Welcome to follow our wechat official account: Shishan100My new course “C2C E-commerce System Micro-service Architecture 120-day Practical Training Camp” has been launched on the public account Of Ruxihu Technology Nest. If you are interested, you can click the link below for details:120-Day Training Camp of C2C E-commerce System Micro-Service Architecture
directory
(1) Terabyte data on one machine: difficult!
(2) What exactly is distributed storage?
(3) What is a distributed storage system?
(4) Good heavens! What if a machine goes down?
(5) How does the Master node sense the disappearance of the data copy?
(6) How to keep enough copies
(7) What about deleting redundant copies?
(8) Summary of the whole paper
“In this article, we will talk about fault-tolerant architecture design for large-scale distributed systems in very simple language. Although the positioning is “distributed”, “fault-tolerant architecture” and other words seem slightly complicated, but we still follow the old rules: plain English + hand-painted several color pictures, step by step, so that each student can understand the design idea of this complex architecture.
1. Terabytes of data on one machine: Hard!
Let’s talk about fault-tolerant architecture design using distributed storage system as an example.
First, what is a distributed storage system?
It’s so simple, let’s take a table from the database.
Let’s say you have a database, and you have a really big table in that database, with billions, maybe billions of data in it.
Further, suppose that this table contains tens of terabytes of data, or even hundreds of terabytes of data. What do you think?
Panic and helplessness, of course, because if you use a database like MySQL, there may not be enough disk space on a single database server to hold this table!
Let’s take a look at the picture below to get a feel for it.
2. What exactly is distributed storage?
So, if you have a huge data set, hundreds of terabytes! Then you should forget about traditional database technology.
Since a single database server probably wouldn’t fit, let’s think about distributed storage, right? Right! This is the way to solve the problem.
We can have more than one machine! If you have 20 machines, you put 1/20 of the data on each machine.
For example, for a total of 20 terabytes of data, only 1 terabyte can be used on each machine. Every machine can easily and happily put down so much data.
So, taking a large data set and breaking it up into multiple pieces and putting them on multiple machines is called distributed storage.
Let’s look at the picture below.
So what is distributed storage system?
What is a distributed storage system?
Distributed storage systems, of course, are systems that take a large data set and divide it into chunks, store it on multiple machines, and then centrally manage the data stored on multiple machines.
For example, classical Hadoop is one of these systems, and Fastdfs is similar.
Elasticsearch, Redis Cluster, and so on are all systems that are essentially the same if you can open your imagination to the idea of common nature.
These are all based on distributed system architectures, which break up huge data into multiple pieces for you to store on multiple machines.
This article is from the distributed system architecture level, does not adhere to any technology, so we can set: this distributed storage system, there are two processes.
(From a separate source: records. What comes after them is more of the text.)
(** Past the guard, [update] calls the pool with the statement and the
    parameters of its locals. *)
Lemma update_calls_pool userId userData t :
  update_accepts userData = true ->
  exists b c rest,
    update_locals userId userData t = (Return b, t)
    /\ updates b = assignments (supplied_columns userData)
    /\ values b = (supplied_columns userData).*2 ++ [userId]
    /\ paramCount b = Z.of_nat (length (supplied_columns userData)) + 1
    /\ update pool userId userData t =
       (c, t ++ EvQuery (update_query b) (values b) :: rest).
Proof.
  intros Hacc.
  destruct (update_locals_spec userId userData t) as (b & Hb & Hu & Hv & Hp);
    [by apply update_accepts_truthy|].
  destruct (guarded_calls pool (update_query b) (values b) index0
              "Error updating user:" t) as (c & rest & Hrun).
  exists b, c, rest. repeat split; try done.
  by rewrite (update_guarded userId userData t b).
Qed.

Lemma findAll_guarded t :
  findAll pool t =
  try_catch
    (result <- queryWithRetry pool "SELECT * FROM users" [] None ;;
     rs <- read_rows result ;;
     ret rs)
    (fun error => console_error "Error fetching all users:" error ;;;
                  throw error)
    t.
Proof.
  unfold findAll, try_catch, bind.
  destruct (queryWithRetry pool "SELECT * FROM users" [] None t)
    as [[[r|]|e] t']; done.
Qed.

End Methods.

(** The request of an accepted [update], text and parameters, written
    from the supplied columns. *)
Lemma update_request_text
    (pool : Pool) (userId userData : JsVal) (t : list Event) :
  update_accepts userData = true ->
  let cols := supplied_columns userData in
  let sql :=
    "UPDATE users SET " +:+ String.concat ", " (assignments cols)
      +:+ " WHERE id = $" +:+ pretty (Z.of_nat (length cols + 1))
      +:+ " RETURNING *" in
  exists b c rest,
    update_locals userId userData t = (Return b, t)
    /\ updates b = assignments cols
    /\ values b = cols.*2 ++ [userId]
    /\ paramCount b = Z.of_nat (length cols) + 1
    /\ update_query b = sql
    /\ update pool userId userData t =
       (c, t ++ EvQuery sql (cols.*2 ++ [userId]) :: rest).
Proof.
  intros Hacc cols sql.
  destruct (update_calls_pool pool userId userData t Hacc)
    as (b & c & rest & Hb & Hu & Hv & Hp & Hrun).
  assert (Hsql : update_query b = sql).
  { unfold update_query, sql. rewrite Hu, Hp. fold cols.
    by replace (Z.of_nat (length cols) + 1)
         with (Z.of_nat (length cols + 1)) by lia. }
  exists b, c, rest. rewrite Hrun, Hsql, Hv. done.
Qed.

(** C2: for data that passes [update]'s guard, the SET clause has one
    assignment per field among name and email that is not [undefined], name
    before email, numbered $1, $2, ... without gap; the WHERE placeholder
    is the number of assignments plus 1; the id is the last parameter; and
    the statement so written, with these parameters, is what [update]
    sends. *)
Theorem update_builds_numbered_set_clause
    (pool : Pool) (userId userData : JsVal) (t : list Event) :
  update_accepts userData = true ->
  let cols :=
    filter (fun c => not_undefined c.2 = true)
      [("name", field userData "name"); ("email", field userData "email")] in
  let n := length cols in
  let set_clause :=
    zip_with (fun c i => c.1 +:+ " = $" +:+ pretty (Z.of_nat i))
      cols (seq 1 n) in
  let sql :=
    "UPDATE users SET " +:+ String.concat ", " set_clause
      +:+ " WHERE id = $" +:+ pretty (Z.of_nat (n + 1))
      +:+ " RETURNING *" in
  let params := cols.*2 ++ [userId] in
  exists b,
    update_locals userId userData t = (Return b, t)
    /\ updates b = set_clause
    /\ length (updates b) = n
    /\ paramCount b = Z.of_nat n + 1
    /\ values b = params
    /\ update_query b = sql
    /\ exists c rest,
         update pool userId userData t =
         (c, t ++ EvQuery sql params :: rest).
Proof.
  intros Hacc cols n set_clause sql params.
  destruct (update_request_text pool userId userData t Hacc)
    as (b & c & rest & Hb & Hu & Hv & Hp & Hsql & Hrun).
  exists b. split; [exact Hb|]. split; [exact Hu|]. split.
  { rewrite Hu. unfold assignments.
    rewrite length_zip_with, length_seq. subst n cols.
    unfold supplied_columns. lia. }
  split; [exact Hp|]. split; [exact Hv|]. split; [exact Hsql|].
  exists c, rest. exact Hrun.
Qed.

(** C3: when name or email is absent or the empty string, [create] throws
    its validation error and the trace is the one it was given: nothing was
    sent to the pool, the executor was not entered. *)
Theorem create_rejects_missing_fields
    (pool : Pool) (userData : JsVal) (t : list Event) :
  missing_or_empty (field userData "name")
  \/ missing_or_empty (field userData "email") ->
  create pool userData t = (Throw create_error, t).
Proof.
  intros H. unfold create, bind. rewrite create_rejects_spec.
  assert (Hacc : create_accepts userData = false).
  { unfold create_accepts.
    destruct H as [[-> | ->] | [-> | ->]]; simpl; by rewrite ?andb_false_r. }
  by rewrite Hacc.
Qed.

(** C4: the guard of [update] tests truthiness.  [update] throws its
    validation error, with nothing sent to the pool, when both name and
    email are absent, and more generally when neither is truthy; when one of
    them is truthy the guard lets the call through and the pool is called. *)
Theorem update_validation
    (pool : Pool) (userId userData : JsVal) (t : list Event) :
  (not_undefined (field userData "name") = false ->
   not_undefined (field userData "email") = false ->
   update pool userId userData t = (Throw update_error, t))
  /\
  (truthy (field userData "name") = false ->
   truthy (field userData "email") = false ->
   update pool userId userData t = (Throw update_error, t))
  /\
  (truthy (field userData "name") = true
   \/ truthy (field userData "email") = true ->
   update_rejects userData t = (Return false, t)
   /\ exists c sql ps rest,
        update pool userId userData t = (c, t ++ EvQuery sql ps :: rest)).
Proof.
  assert (Hfalsy : truthy (field userData "name") = false ->
                   truthy (field userData "email") = false ->
                   update pool userId userData t = (Throw update_error, t)).
  { intros Hn He. unfold update, bind. rewrite update_rejects_spec.
    unfold update_accepts. by rewrite Hn, He. }
  split; [|split].
  - intros Hn He. apply Hfalsy.
    + by destruct (field userData "name").
    + by destruct (field userData "email").
  - done.
  - intros H.
    assert (Hacc : update_accepts userData = true).
    { unfold update_accepts. apply orb_true_iff. done. }
    split; [by rewrite update_rejects_spec, Hacc|].
    destruct (update_calls_pool pool userId userData t Hacc)
      as (b & c & rest & _ & _ & _ & _ & Hrun).
    by exists c, (update_query b), (values b), rest.
Qed.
A process is a Master node, located on a single machine, that centrally manages data distributed across multiple machines.
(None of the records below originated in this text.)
Lemma relative_path_below_docs_witness :
  relative_path (docs_prefix +:+ "guides/setup.md") = "guides/setup.md".
Proof.
  destruct (relative_path_below_docs "guides/setup.md" EmptyString) as [_ H].
  destruct H as [H _]; [vm_compute; reflexivity|].
  rewrite H. reflexivity.
Defined.

(** Without that condition the key can be a curated one for a file that
    is somewhere else. *)
Example embedded_root_is_curated :
  relative_path (docs_prefix +:+ "a" +:+ docs_prefix +:+ "dr/002-three-tier-hierarchy.md")
  = "adr/002-three-tier-hierarchy.md".
Proof. by vm_compute. Qed.

(** ** What a run changes, and what it reports *)

Lemma filter_lacks_insert (fs : gmap string string) (f w : string) (l : list string) :
  f ∉ l →
  filter (λ g, lacks_frontmatter (<[f := w]> fs) g = true) l
  = filter (λ g, lacks_frontmatter fs g = true) l.
Proof.
  induction l as [|a l IH]; [done|]. intros Hf.
  apply not_elem_of_cons in Hf as [Hne Hf].
  assert (Heq : lacks_frontmatter (<[f := w]> fs) a = lacks_frontmatter fs a).
  { unfold lacks_frontmatter. by rewrite lookup_insert_ne. }
  rewrite !filter_cons, Heq. by rewrite IH.
Qed.

(** The list the loop ends with: the files that lack front matter, in the
    order of the walk. *)
Lemma main_loop_updated (today : string) (files : list string) :
  ∀ (fs : gmap string string) (upd : list string),
    NoDup files → (∀ f, f ∈ files → is_Some (fs !! f)) →
    ∃ fs',
      main_loop today files fs upd
      = Some (fs', (upd ++ (relative_to_docs <$>
                              filter (λ f, lacks_frontmatter fs f = true) files))%list).
Proof.
  induction files as [|f files IH]; intros fs upd Hnd Hex.
  - exists fs. simpl. by rewrite app_nil_r.
  - apply NoDup_cons in Hnd as [Hf Hnd].
    destruct (Hex f) as [c Hc]; [by left|].
    assert (Hl : lacks_frontmatter fs f = negb (starts_with_frontmatter c)).
    { unfold lacks_frontmatter. by rewrite Hc. }
    rewrite filter_cons.
    destruct (starts_with_frontmatter c) eqn:Hs; simpl in Hl.
    + rewrite decide_False by (by rewrite Hl). simpl.
      rewrite (add_frontmatter_to_file_skip today fs f c) by done.
      apply IH; [done|]. intros g Hg. apply Hex. by right.
    + rewrite decide_True by done. simpl.
      rewrite (add_frontmatter_to_file_write today fs f c) by done.
      destruct (IH (<[f := with_frontmatter today f c]> fs)
                  (upd ++ [relative_to_docs f])%list Hnd) as [fs' Hrun].
      { intros g Hg. destruct (decide (g = f)) as [->|Hne]; [done|].
        rewrite lookup_insert_ne by done. apply Hex. by right. }
      exists fs'. rewrite Hrun, filter_lacks_insert by done.
      by rewrite <- app_assoc.
Qed.

Lemma main_updated (today : string) (fs : gmap string string) :
  ∃ fs',
    main today fs
    = Some (fs', relative_to_docs <$>
                   filter (λ f, lacks_frontmatter fs f = true) (rglob_md fs)).
Proof.
  destruct (main_loop_updated today (rglob_md fs) fs [] (NoDup_rglob_md fs)) as [fs' H].
  { intros f Hf. by apply elem_of_rglob_md in Hf as [_ ?]. }
  by exists fs'.
Qed.

Lemma with_frontmatter_changes (today p stored : string) :
  starts_with_frontmatter stored = false → with_frontmatter today p stored ≠ stored.
Proof.
  intros Hs Heq. pose proof (written_starts_with_frontmatter today p stored) as Hw.
  rewrite Heq in Hw. congruence.
Qed.

Lemma elem_of_changed_files (fs fs' : gmap string string) (p : string) :
  p ∈ changed_files fs fs' ↔ ∃ c, fs !! p = Some c ∧ fs' !! p ≠ Some c.
Proof.
  unfold changed_files. rewrite elem_of_dom. split.
  - intros [c Hc]. apply map_lookup_filter_Some in Hc as [Hc Hp]. by exists c.
  - intros (c & Hc & Hp). exists c. by apply map_lookup_filter_Some.
Qed.
(** A handler run in the world: its new state, then its effects in order. *)
Definition handled (w : World) (r : App * list effect) : World :=
  fold_left run_effect (snd r) (set_app (fst r) w).

Fixpoint min_due (l : list (N * timer)) : option N :=
  match l with
  | [] => None
  | (d, _) :: rest =>
      match min_due rest with
      | Some d' => Some (N.min d d')
      | None => Some d
      end
  end.

(** The oldest timer due at [d], and the others. *)
Fixpoint take_due (d : N) (l : list (N * timer))
  : option (timer * list (N * timer)) :=
  match l with
  | [] => None
  | (d', t) :: rest =>
      if N.eqb d' d then Some (t, rest)
      else match take_due d rest with
           | Some (t', rest') => Some (t', (d', t) :: rest')
           | None => None
           end
  end.

Definition timer_callback (t : timer) (a : App) : App * list effect :=
  match t with
  | NavTimer screen => (navigate_timeout screen a, [])
  | ReportTimer b => (a, [FetchAnalyze b])
  end.

Inductive event : Type :=
| SelectLanguage (code : string)
| ClickStartScan
| ClickCloseScan
| WebcamCapture (imageSrc : string)
| ChooseFile
| FileLoaded (result : string)
| TypeSymptoms (text : string)
| ClickRemoveTag (idx : nat)
| ClickGenerateReport
| ClickNewScan
| ClickBack
| Elapse (ms : N)
| TimerFires
| VisionSettles (k : nat) (r : completion (list value))
| ReportSettles (k : nat) (r : report_result).

Definition on_screen (s : Screen) (w : World) : bool :=
  match currentScreen (app w), s with
  | landing, landing | scan, scan | triage, triage | results, results
  | information, information | about, about => true
  | _, _ => false
  end.

(** One event; [None] when the event cannot happen in this state: the
    button is not on the screen shown or is disabled, no timer is pending,
    the call is not in flight. *)
Definition step (w : World) (ev : event) : option World :=
  match ev with
  | SelectLanguage code =>
      (* <LanguageSelector onLanguageChange={setLanguage} /> of LandingPage *)
      if on_screen landing w
      then Some (set_app (setLanguage code (app w)) w) else None
  | ClickStartScan =>
      if on_screen landing w
      then Some (handled w (navigateToScreen scan (app w))) else None
  | ClickCloseScan =>
      if on_screen scan w
      then Some (handled w (navigateToScreen landing (app w))) else None
  | WebcamCapture img =>
      if on_screen scan w
      then Some (handled w (handleWebcamCapture img (app w))) else None
  | ChooseFile =>
      if on_screen scan w && negb (isAnalyzing (app w))
      then Some (handled w (handleFileUpload (app w))) else None
  | FileLoaded result =>
      match file_reads w with
      | O => None
      | S n =>
          let w' :=
            {| app := app w; now := now w; timers := timers w;
               vision_calls := vision_calls w;
               report_calls := report_calls w;
               file_reads := n; resets := resets w |} in
          Some (handled w' (performAnalysis result (app w)))
      end
  | TypeSymptoms text =>
      if on_screen triage w
      then Some (set_app (handleSymptomsChange text (app w)) w) else None
  | ClickRemoveTag idx =>
      if on_screen triage w
      then Some (set_app (removeSymptomsTag idx (app w)) w) else None
  | ClickGenerateReport =>
      (* <button onClick={proceedToResults} disabled={isAnalyzingVision}> *)
      if on_screen triage w && negb (isVisionLoading (app w))
      then Some (handled w (proceedToResults (app w))) else None
  | ClickNewScan =>
      if on_screen results w
      then
        let w' :=
          {| app := app w; now := now w; timers := timers w;
             vision_calls := vision_calls w;
             report_calls := report_calls w;
             file_reads := file_reads w; resets := S (resets w) |} in
        Some (handled w' (resetSession (app w)))
      else None
  | ClickBack =>
      if on_screen information w || on_screen about w
      then Some (handled w (navigateToScreen landing (app w))) else None
  | Elapse ms =>
      let later := (now w + ms)%N in
      let w' :=
        {| app := app w; now := later; timers := timers w;
           vision_calls := vision_calls w; report_calls := report_calls w;
           file_reads := file_reads w; resets := resets w |} in
      match min_due (timers w) with
      | Some d => if N.leb later d then Some w' else None
      | None => Some w'
      end
  | TimerFires =>
      match min_due (timers w) with
      | Some d =>
          match take_due d (timers w) with
          | Some (t, rest) =>
              let w' :=
                {| app := app w; now := N.max (now w) d; timers := rest;
                   vision_calls := vision_calls w;
                   report_calls := report_calls w;
                   file_reads := file_reads w; resets := resets w |} in
              Some (handled w' (timer_callback t (app w)))
          | None => None
          end
      | None => None
      end
  | VisionSettles k r =>
      match nth_error (vision_calls w) k with
      | Some _ =>
          let w' :=
            {| app := app w; now := now w; timers := timers w;
               vision_calls := remove_index k (vision_calls w);
               report_calls := report_calls w;
               file_reads := file_reads w; resets := resets w |} in
          Some (handled w' (analyzeWithVisionAI_settled r (app w)))
      | None => None
      end
  | ReportSettles k r =>
      match nth_error (report_calls w) k with
      | Some _ =>
          let w' :=
            {| app := app w; now := now w; timers := timers w;
               vision_calls := vision_calls w;
               report_calls := remove_index k (report_calls w);
               file_reads := file_reads w; resets := resets w |} in
          Some (set_app (report_settled r (app w)) w')
      | None => None
      end
  end.
(** * AI Feature Scaffolder: a shallow embedding of the generation core

    The development follows [src/services/input-processor.ts] and
    [src/services/sparc-generator.ts].  JavaScript strings are sequences of
    UTF-16 code units, modelled as [list N]; arrays are lists; [async]
    methods that may throw and read the clock run in the small monad
    [Async].  Built-ins whose full definition lives in the JavaScript
    engine (Unicode lower-casing, the wall clock, properties inherited from
    [Object.prototype]) are the fields of the class [Runtime]. *)

From Stdlib Require Import NArith ZArith String Ascii DecimalString Lia.
From stdpp Require Import base decidable option numbers list.

(** ** The JavaScript fragment the services use *)
Module JS.

Abbreviation jsstring := (list N).

(** An ASCII literal of the source, as code units. *)
Definition js (s : string) : jsstring := map N_of_ascii (list_ascii_of_string s).

(** The escape ['\n'] and the double quote. *)
Definition nl : jsstring := [10%N].
Definition dq : jsstring := [34%N].

(** [s.length], of a string or of an array *)
Definition jsLength {A} (s : list A) : N := N.of_nat (length s).

(** [s === t] on strings *)
Definition strEq (s t : jsstring) : bool := bool_decide (s = t).

(** [!s] on a string: only the empty string is falsy. *)
Definition isFalsy (s : jsstring) : bool :=
  match s with [] => true | _ => false end.

(** [v || d] where [v] is a string or [undefined]. *)
Definition orString (v : option jsstring) (d : jsstring) : jsstring :=
  match v with
  | Some s => if isFalsy s then d else s
  | None => d
  end.

(** [v || d] where [v] is a boolean or [undefined]. *)
Definition orBool (v : option bool) (d : bool) : bool :=
  match v with
  | Some true => true
  | Some false => d
  | None => d
  end.

Fixpoint hasPrefix (p s : jsstring) : bool :=
  match p, s with
  | [], _ => true
  | a :: p', b :: s' => (a =? b)%N && hasPrefix p' s'
  | _ :: _, [] => false
  end.

(** [s.includes(search)] *)
Fixpoint includes (s search : jsstring) : bool :=
  hasPrefix search s
  || match s with
     | [] => false
     | _ :: s' => includes s' search
     end.

(** [arr.includes(x)] on an array of strings *)
Definition arrayIncludes (arr : list jsstring) (x : jsstring) : bool :=
  existsb (strEq x) arr.

(** [arr.indexOf(x)]; [None] stands for -1. *)
Fixpoint indexOf (arr : list jsstring) (x : jsstring) : option nat :=
  match arr with
  | [] => None
  | y :: arr' => if strEq y x then Some 0 else S <$> indexOf arr' x
  end.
Another set of processes is called Slave nodes. Each machine has a Slave node that manages the data on that machine and communicates with the Master node.
Let’s take a look at the picture below and see the above description visually.
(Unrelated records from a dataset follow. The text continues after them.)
(** One turn in front of a drained trace gives a drained trace. *)
Lemma turn_drained (p : string) (mid rest : list event) :
  forallb (fun ev => negb (is_input ev)) mid = true ->
  drained_before_input true rest = true ->
  Forall (fun ev => input_unfinished ev = 0%nat) rest ->
  (rest = [] \/ last rest = Some EvJoin) ->
  let t := ((EvInput p 0 :: mid ++ [EvJoin]) ++ rest)%list in
  drained_before_input true t = true /\
  Forall (fun ev => input_unfinished ev = 0%nat) t /\
  last t = Some EvJoin.
Proof.
  intros Hmid Hd Hf Hl t. subst t.
  rewrite <- app_comm_cons, <- app_assoc. cbn [app].
  split; [|split].
  - cbn [drained_before_input andb]. rewrite (drained_skip _ _ _ Hmid). exact Hd.
  - constructor; [reflexivity|].
    apply Forall_app_2; [apply quiet_unfinished, Hmid|].
    constructor; [reflexivity | exact Hf].
  - rewrite last_cons, last_app_cons.
    destruct Hl as [-> | Hl]; [reflexivity|].
    rewrite last_cons, Hl. reflexivity.
Qed.
(** * The revision workflow of the ESG proposal / course designer

    A shallow embedding of the revision workflow found in
    [CaseStrategy/old version/project_designer_v1.py] and
    [references/CourseDesigner/course_designer_rag.py] (the agent: three
    stage functions and a routing predicate) and of the session controller
    in [CaseStrategy/old version/gui_v1.py] and
    [references/CourseDesigner/simplified_gui_rag.py].

    The agent state is a Python dict, the stages are Python functions that
    may raise, and the graph is run by a checkpointing engine.  The file
    follows that layering:

    - [Py]      dynamically typed values, exceptions, the few built-ins used;
    - [Agent]   the stage functions and [should_continue];
    - [Engine]  channels with reducers, checkpoints, invoke / update_state;
    - [Gui]     run_agent, get_disp_state, get_state, copy_state, ...;
    - [Views], [Samples]  predicates and sample sessions used in statements;
    - [Sessions]  the controller driven through a sequence of actions;
    - [Params]  the parameter form of the interface: area lists, file names;
    - [ChannelFacts], [StageFacts], [EngineFacts], [GuiFacts]  lemmas;
    - the properties C1 to C10, then further properties X1 to X12 of the
      stages, the routing, the controller and the parameter form. *)

From stdpp Require Import gmap strings list fin_maps pretty.
From Stdlib Require Import ZArith Ascii.

Local Open Scope Z_scope.

(* ===================================================================== *)
(** * Python values                                                       *)
(* ===================================================================== *)

Module Py.

(** A retrieved document, the dict built by [retrieve_relevant_documents]:
    ["content"], ["source"] and the loader's ["metadata"]. *)
Record doc := Doc {
  content : string;
  source : string;
  metadata : list (string * string)
}.

(** The values a state field holds at run time.  The [TypedDict] gives the
    intended types, but nothing enforces them: a field edited from a text
    box holds a [str] whatever its declared type. *)
Inductive value :=
  | VNone
  | VInt (z : Z)
  | VStr (s : string)
  | VDocs (ds : list doc).

Inductive exn :=
  | TypeError
  | ValueError
  | IndexError
  | InvalidUpdateError
  | GraphRecursionError
  | GenerationError.

Inductive result (A : Type) :=
  | Ok (a : A)
  | Raise (e : exn).
Arguments Ok {A} a.
Arguments Raise {A} e.

Definition bind {A B} (r : result A) (k : A → result B) : result B :=
  match r with
  | Ok a => k a
  | Raise e => Raise e
  end.

(** [try: body except Exception: handler] *)
Definition try_except {A} (body : result A) (handler : exn → result A) : result A :=
  match body with
  | Ok a => Ok a
  | Raise e => handler e
  end.

Definition is_ok {A} (r : result A) : bool :=
  match r with Ok _ => true | Raise _ => false end.

#[global] Instance doc_eq_dec : EqDecision doc.
Proof. solve_decision. Defined.
#[global] Instance value_eq_dec : EqDecision value.
Proof. solve_decision. Defined.
#[global] Instance exn_eq_dec : EqDecision exn.
Proof. solve_decision. Defined.

(** ** Truth value: [if x:], [not x] *)
Definition truthy (v : value) : bool :=
  match v with
  | VNone => false
  | VInt z => negb (z =? 0)
  | VStr s => negb (String.eqb s EmptyString)
  | VDocs ds => match ds with [] => false | _ => true end
  end.
Lemma keeps_the_plan
    (input1_path : Path) (input1_layer : string) (tempdir : Path)
    (nb_parallel batchsize : Z) (input1_layer_alias : option string)
    (input2_path : option Path) (input2_layer : option string) :
  keeps (working_in td P)
    (_prepare_processing_params input1_path input1_layer tempdir false
       nb_parallel batchsize input1_layer_alias input2_path input2_layer).
Proof.
  apply keeps_plan; intros w ?; by apply working_in_same_files.
Qed.

End WorkingIn.

(** Every value of a dict that was filled with values that satisfy [Q]
    satisfies [Q]. *)
Lemma dict_set_values {V : Type} (Q : V -> Prop) (k : Z) (v : V) (d : list (Z * V)) :
  Q v -> Forall (fun kv => Q kv.2) d -> Forall (fun kv => Q kv.2) (Py.dict_set k v d).
Proof.
  intros Hv Hd. induction Hd as [|[k' v'] d Hkv Hd IH]; simpl.
  - by constructor.
  - destruct (k' =? k); constructor; auto.
Qed.

Lemma dict_get_value {V : Type} (Q : V -> Prop) (k : Z) (d : list (Z * V)) (v : V) :
  Forall (fun kv => Q kv.2) d -> Py.dict_get k d = Some v -> Q v.
Proof.
  unfold Py.dict_get. intros Hd Hget.
  destruct (List.find _ d) as [[k' v']|] eqn:E; [| discriminate].
  injection Hget as <-. apply List.find_some in E as [Hin _].
  rewrite Forall_forall in Hd. by apply (Hd (k', v')), list_elem_of_In.
Qed.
4. Good Heavens! What if a machine goes down?
Here’s another problem. What if one of those 20 machines goes down?
This is embarrassing, man, because you end up with a complete copy of 20 terabytes of data, 19 terabytes of data, and 1 terabyte of data lost because the machine crashed.
So of course you can’t allow that to happen, and then you have to do a data copy strategy.
For example, we can make two copies of the 1TB of data on each machine redundant and put it on the other machine, and then, if one machine goes down, it’s fine, because there are copies of it on the other machine.
Let’s take a look at this multi-copy redundant architecture design.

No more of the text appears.